Buffett’s warning arrives as debates over CEO pay intensify. Just days earlier, Tesla shareholders approved a record $1 trillion compensation plan for Elon Musk, structured around market-cap milestones that could make him the world’s first trillionaire if Tesla hits an $8.5 trillion valuation. Rivian followed by unveiling a decade-long $4.6 billion package for CEO RJ Scaringe, largely modelled on Musk’s structure and tied to operational milestones. Buffett cited these examples to highlight how quickly rival companies escalate their own offers once peers set new benchmarks.
Rising CEO salaries
In the letter, Buffett writes that highly paid CEOs remain vulnerable to a simple human failing: looking over their shoulder at another leader making even more. He argued that envy and greed now walk together in boardrooms, and he questioned whether any compensation consultant has ever recommended meaningful cuts in executive pay. He said reforms intended to create transparency have inadvertently backfired. Regulations requiring companies to disclose CEO pay relative to average employee wages were meant to discourage excess, but in practice they transformed proxy statements into 100-page documents filled with comparative data CEOs use to demand higher compensation.

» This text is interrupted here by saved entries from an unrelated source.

(* ===== verification/Kfifo.v ===== *)
(** * The ring-buffer FIFO: [mycache/src/struct/kfifo.c], [kfifo.h]

    The indices [in] and [out] run freely modulo 2^32 and are reduced modulo
    the size, a power of two, at each access.  The first part models the
    operations; the second lets one writer and one reader run the unlocked
    operations concurrently, in sequentially consistent steps. *)

From stdpp Require Import relations.
From S2P Require Import Prelude.

Definition is_power_of_2 (x : Z) : bool := negb (x =? 0) && (Z.land x (x - 1) =? 0).

(** One test of [fls]: move the upper half down when it is not empty. *)
Definition fls_half (mask k : Z) (st : Z * Z) : Z * Z :=
  if negb (Z.land st.1 mask =? 0) then (Z.shiftr st.1 k, st.2 + k) else st.

Definition fls (x : Z) : Z :=
  if x =? 0 then 0
  else (fls_half 0x2 1 (fls_half 0xc 2 (fls_half 0xf0 4 (fls_half 0xff00 8
          (fls_half 0xffff0000 16 (x, 0)))))).2.

(** [1 << k] on [int], whose value for [k = 31] gcc defines as [INT_MIN]. *)
Definition roundup_pow_of_two (n : Z) : Z :=
  if n =? 0 then 0 else u32 (s32 (Z.shiftl 1 (if 2 ^ 31 <=? n then 31 else fls n + 1))).

(** [struct kfifo]; the lock is its state, held or not. *)
Record kfifo : Type := Kfifo {
  buffer : list Z;
  size : Z;
  in_ : Z;
  out : Z;
  lock : bool
}.

(** Taking a spin lock that is held never ends here: nobody else runs. *)
Definition pthread_spin_lock (f : kfifo) : outcome kfifo :=
  if lock f then Loop else Ret (Kfifo (buffer f) (size f) (in_ f) (out f) true).
Definition pthread_spin_unlock (f : kfifo) : kfifo :=
  Kfifo (buffer f) (size f) (in_ f) (out f) false.

(** [ok]: the structure could be allocated. *)
Definition kfifo_init (buffer : list Z) (size : Z) (ok : bool) : outcome (option kfifo) :=
  if is_power_of_2 size then
    if ok then Ret (Some (Kfifo buffer size 0 0 false)) else Ret None
  else Stuck.

(** [malloc n]: the block of [n] bytes returned for the buffer, if any. *)
Definition kfifo_alloc (malloc : Z → option (list Z)) (ok : bool) (size : Z) : outcome (option kfifo) :=
  let! size :=
    (if is_power_of_2 size then Ret size
     else if 0x80000000 <? size then Stuck
     else Ret (roundup_pow_of_two size)) in
  match malloc size with
  | None => Ret None
  | Some buffer => kfifo_init buffer size ok
  end.

Definition set_buffer (f : kfifo) (b : list Z) : kfifo := Kfifo b (size f) (in_ f) (out f) (lock f).
Definition set_in (f : kfifo) (i : Z) : kfifo := Kfifo (buffer f) (size f) i (out f) (lock f).
Definition set_out (f : kfifo) (o : Z) : kfifo := Kfifo (buffer f) (size f) (in_ f) o (lock f).

(** The pieces of the two transfers: the length (while nobody else moves the
    other index, the two evaluations of it in [min] agree), the two copies. *)
Definition put_space (f : kfifo) : Z := u32 (u32 (size f - in_ f) + out f).
Definition put_len (f : kfifo) (len : Z) : Z := Z.min len (put_space f).
Definition put_l (f : kfifo) (len : Z) : Z := Z.min len (size f - Z.land (in_ f) (size f - 1)).
Definition put_copy1 (f : kfifo) (src : list Z) (len : Z) : outcome kfifo :=
  let! b := memcpy (buffer f) (Z.land (in_ f) (size f - 1)) src 0 (put_l f len) in Ret (set_buffer f b).
Definition put_copy2 (f : kfifo) (src : list Z) (len : Z) : outcome kfifo :=
  let! b := memcpy (buffer f) 0 src (put_l f len) (len - put_l f len) in Ret (set_buffer f b).

Definition __kfifo_put (f : kfifo) (src : list Z) (len : Z) : outcome (Z * kfifo) :=
  let len := put_len f len in
  let! f := put_copy1 f src len in
  let! f := put_copy2 f src len in
  Ret (len, set_in f (u32 (in_ f + len))).

Definition get_len (f : kfifo) (len : Z) : Z := Z.min len (u32 (in_ f - out f)).
Definition get_l (f : kfifo) (len : Z) : Z := Z.min len (size f - Z.land (out f) (size f - 1)).
Definition get_copy1 (f : kfifo) (dst : list Z) (len : Z) : outcome (list Z) :=
  memcpy dst 0 (buffer f) (Z.land (out f) (size f - 1)) (get_l f len).
Definition get_copy2 (f : kfifo) (dst : list Z) (len : Z) : outcome (list Z) :=
  memcpy dst (get_l f len) (buffer f) 0 (len - get_l f len).

(** Also returns the destination buffer. *)
Definition __kfifo_get (f : kfifo) (dst : list Z) (len : Z) : outcome (Z * list Z * kfifo) :=
  let len := get_len f len in
  let! dst := get_copy1 f dst len in
  let! dst := get_copy2 f dst len in
  Ret (len, dst, set_out f (u32 (out f + len))).

Definition __kfifo_reset (f : kfifo) : kfifo := set_in (set_out f 0) 0.

Definition kfifo_reset (f : kfifo) : outcome kfifo :=
  let! f := pthread_spin_lock f in Ret (pthread_spin_unlock (__kfifo_reset f)).

Definition kfifo_put (f : kfifo) (src : list Z) (len : Z) : outcome (Z * kfifo) :=
  let! f := pthread_spin_lock f in
  let! r := __kfifo_put f src len in
  Ret (r.1, pthread_spin_unlock r.2).

Definition kfifo_get (f : kfifo) (dst : list Z) (len : Z) : outcome (Z * list Z * kfifo) :=
  let! f := pthread_spin_lock f in
  let! r := __kfifo_get f dst len in
  let f := if in_ r.2 =? out r.2 then __kfifo_reset r.2 else r.2 in
  Ret (r.1, pthread_spin_unlock f).

Definition __kfifo_len (f : kfifo) : Z := u32 (in_ f - out f).

Definition kfifo_len (f : kfifo) : outcome (Z * kfifo) :=
  let! f := pthread_spin_lock f in Ret (__kfifo_len f, pthread_spin_unlock f).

Buffett said public disclosures sparked competitive pay inflation. Executives began using rival salaries as leverage, nudging boards and compensation committees to increase their own packages. Boards, he argued, often consist of directors whose incentives are tied too closely to CEOs themselves, and raising board pay alongside CEO pay only reinforced the cycle. The result, he wrote, is that disclosure produced envy rather than moderation.
Beyond corporate governance, Buffett also shared personal reflections in his eight-page farewell. He said he feels better about the second half of his life than the first and urged readers not to dwell on past mistakes but to learn from them and move forward. He encouraged people to choose their heroes wisely, citing broadcaster Tom Murphy as one of the finest examples. Buffett reminded readers of Alfred Nobel, who reportedly changed his behaviour after reading an accidental obituary about himself, using that story to argue that people should decide how they want to be remembered and live accordingly.
He closed with a call for humility and kindness, saying greatness is not measured by wealth, publicity, or power. Helping others, he wrote, is what genuinely matters, and the simplest gestures can carry the greatest value. Buffett acknowledged his own imperfections and credited the friends who helped him learn how to conduct himself better, adding that everyone deserves the same respect, from the boardroom to the cleaning staff.